Para começar, podemos suspeitar que isso da «liberdade» talvez seja apenas uma ilusão que eu tenho
sobre as minhas possibilidades reais. Afinal de contas, tudo o que acontece tem a sua causa
determinante de acordo com as leis da natureza. Abro um pouco a torneira de água e vejo sair dela
algumas gotas: se eu soubesse de antemão onde se encontravam essas gotas na canalização e tendo
em conta a lei da gravidade, as regras do movimento dos líquidos, a posição do orifício na torneira, etc.,
teria podido por certo determinar que gota devia sair em primeiro lugar e qual em quarto.
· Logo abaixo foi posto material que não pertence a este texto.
(** Three actors of class Foo on the node n1, in the states ALIVE, DEAD
    and ALIVE: the node has 3 actors and 2 live ones of class Foo, the
    cluster-wide breakdown has the counters of the last actor. *)
Lemma summary_actor_breakdown_witness :
  let a1 := fixture_actor "a1" "Foo" "ALIVE" in
  let a2 := fixture_actor "a2" "Foo" "DEAD" in
  let a3 := fixture_actor "a3" "Foo" "ALIVE" in
  let s := SDict DictFactory [] in
  (Forall (fun actor => countable_actor actor = true) [a1; a2; a3] /\ actor_store s)
  /\ exists s',
      for_each [a1; a2; a3] summarize_actor s = Ok (tt, s')
      /\ node_actor_count s' "n1" = 3%Z
      /\ node_class_count s' "n1" "Foo" "alive_cnt" = 2%Z
      /\ cluster_counters s' "Foo" = Some (counters_of_one a3).
Proof.
  intros a1 a2 a3 s.
  assert (H1 : Forall (fun actor => countable_actor actor = true) [a1; a2; a3])
    by (repeat constructor).
  assert (H2 : actor_store s).
  { eexists. split; [reflexivity|]. split; [discriminate|]. intros n e _. discriminate. }
  split; [exact (conj H1 H2)|].
  destruct (@summary_actor_breakdown [a1; a2; a3] s H1 H2)
    as (s' & Hrun & _ & Hn & Hc & Hk & _ & _).
  exists s'. split; [exact Hrun|]. split; [|split].
  - exact (Hn "n1" ltac:(discriminate)).
  - exact (Hc "n1" "Foo" "alive_cnt" ltac:(discriminate) ltac:(discriminate)).
  - exact (Hk "Foo").
Defined.

(* ================================================================== *)
(** * Entries that cannot be converted *)
(* ================================================================== *)

Lemma mapM_all_err {A B : Type} (f : A -> result B) xs x e :
  In x xs -> f x = Err e -> (forall y e', f y = Err e' -> e' = e) ->
  mapM f xs = Err e.
Proof.
  intros Hx Hf Hall. induction xs as [|a xs IH]; simpl; [destruct Hx|].
  destruct (f a) as [b|e0] eqn:Ea; simpl.
  - destruct Hx as [->|Hx]; [congruence|]. now rewrite (IH Hx).
  - now rewrite (Hall _ _ Ea).
Qed.

Section Conversion.

Variable message : Type.
Variable message_to_dict : message -> list string -> bool -> bool -> result record.
Variables ActorState ObjectState : list string.
Variable construct_memory_table : list record -> result (list record).
Variable JobInfo : Type.
Variable client : StateDataSourceClient message JobInfo.

Local Abbreviation actor_data := (StateAPIManager.actor_data message_to_dict ActorState).
Local Abbreviation object_reply_data := (StateAPIManager.object_reply_data message_to_dict).
Local Abbreviation list_actors := (StateAPIManager.list_actors message_to_dict ActorState client).
Local Abbreviation list_objects :=
  (StateAPIManager.list_objects message_to_dict ObjectState construct_memory_table client).
(** Lines 398-416: [caps] grows by [append] over [controllerCaps]. *)
Definition ControllerGetCapabilities {Req : Type} (c : controller) (req : Req)
    : Go.outcome statusError (list ControllerServiceCapability) :=
  Go.Returned
    (fold_left (fun caps cap => caps ++ [{| Rpc := cap |}]) controllerCaps []).

(** Lines 382-388, 390-396, 418-425, 427-434, 436-443 and 446-452: the
    request is logged and nothing else is done with it. *)
Definition ListVolumes {Req Resp : Type} (c : controller) (req : Req)
    : Go.outcome statusError Resp := Go.Failed (Error Status.Unimplemented "").
Definition GetCapacity {Req Resp : Type} (c : controller) (req : Req)
    : Go.outcome statusError Resp := Go.Failed (Error Status.Unimplemented "").
Definition CreateSnapshot {Req Resp : Type} (c : controller) (req : Req)
    : Go.outcome statusError Resp := Go.Failed (Error Status.Unimplemented "").
Definition DeleteSnapshot {Req Resp : Type} (c : controller) (req : Req)
    : Go.outcome statusError Resp := Go.Failed (Error Status.Unimplemented "").
Definition ListSnapshots {Req Resp : Type} (c : controller) (req : Req)
    : Go.outcome statusError Resp := Go.Failed (Error Status.Unimplemented "").
Definition ControllerExpandVolume {Req Resp : Type} (c : controller) (req : Req)
    : Go.outcome statusError Resp := Go.Failed (Error Status.Unimplemented "").

(** The status code of an error of [CreateVolume] or
    [ControllerPublishVolume], when it is a status. *)
Definition codeOf (err : Status.error) : option Status.code :=
  match err with
  | Status.Validation _ => None
  | Status.Errorf c _ => Some c
  end.

End Verbs.

(** ** [Init] *)

Module Init.
Import VSphere.

(** The answers of the collaborators during the initialisation. *)
Record Answers : Type := {
  GetVirtualCenterConfig : config.Config → cause + VirtualCenterConfig;
  registerFault : option cause;
  (* [common.GetVCenter]: the API version of the session it returns *)
  GetVCenter : Manager → cause + string;
  CheckAPI : string → option cause;
  GetConfigPath : string;
  NewWatcher : option cause;
  Dir : string → string;                   (* [filepath.Dir] *)
  Add : string → option cause              (* [watcher.Add] *)
}.

(** What the call starts and registers besides its return value. *)
Inductive effect : Type :=
| StartClearTaskInfoObjects                (* line 97 *)
| StartWatcherLoop                         (* line 104 *)
| AddWatch (cfgDirPath : string).          (* line 127 *)

Record result : Type := {
  err : option cause;
  managerAfter : option Manager;           (* [c.manager], nil before line 80 *)
  registryAfter : gmap string VirtualCenter;
  effects : list effect
}.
O mesmo
acontece com todos os factos que observo à minha volta e mesmo com a maioria dos que acontecem no
meu corpo (respiração, circulação sanguínea, tropeção na pedra que não vi, etc.). Em cada caso posso
retroceder até a uma situação anterior que torna inevitável o que aconteceu a seguir. Só a minha
ignorância de como as coisas estão no momento A justifica que me surpreenda com o que acontece
depois no momento B. A doutrina determinista (um dos mais antigos e persistentes pontos de vista
filosóficos) estabelece que se eu soubesse como estão dispostas todas as peças do mundo agora e
conhecesse exaustivamente todas as leis físicas, poderia descrever sem erro tudo o que vai acontecer no
mundo dentro de um minuto ou dentro de cem anos. Como eu também sou uma parte do universo, devo
estar submetido à mesma determinação causal que o resto do universo. Onde fica então o «sim ou não»
da liberdade?
F. Savater, As Perguntas da Vida, Dom Quixote, 2000, p. 144.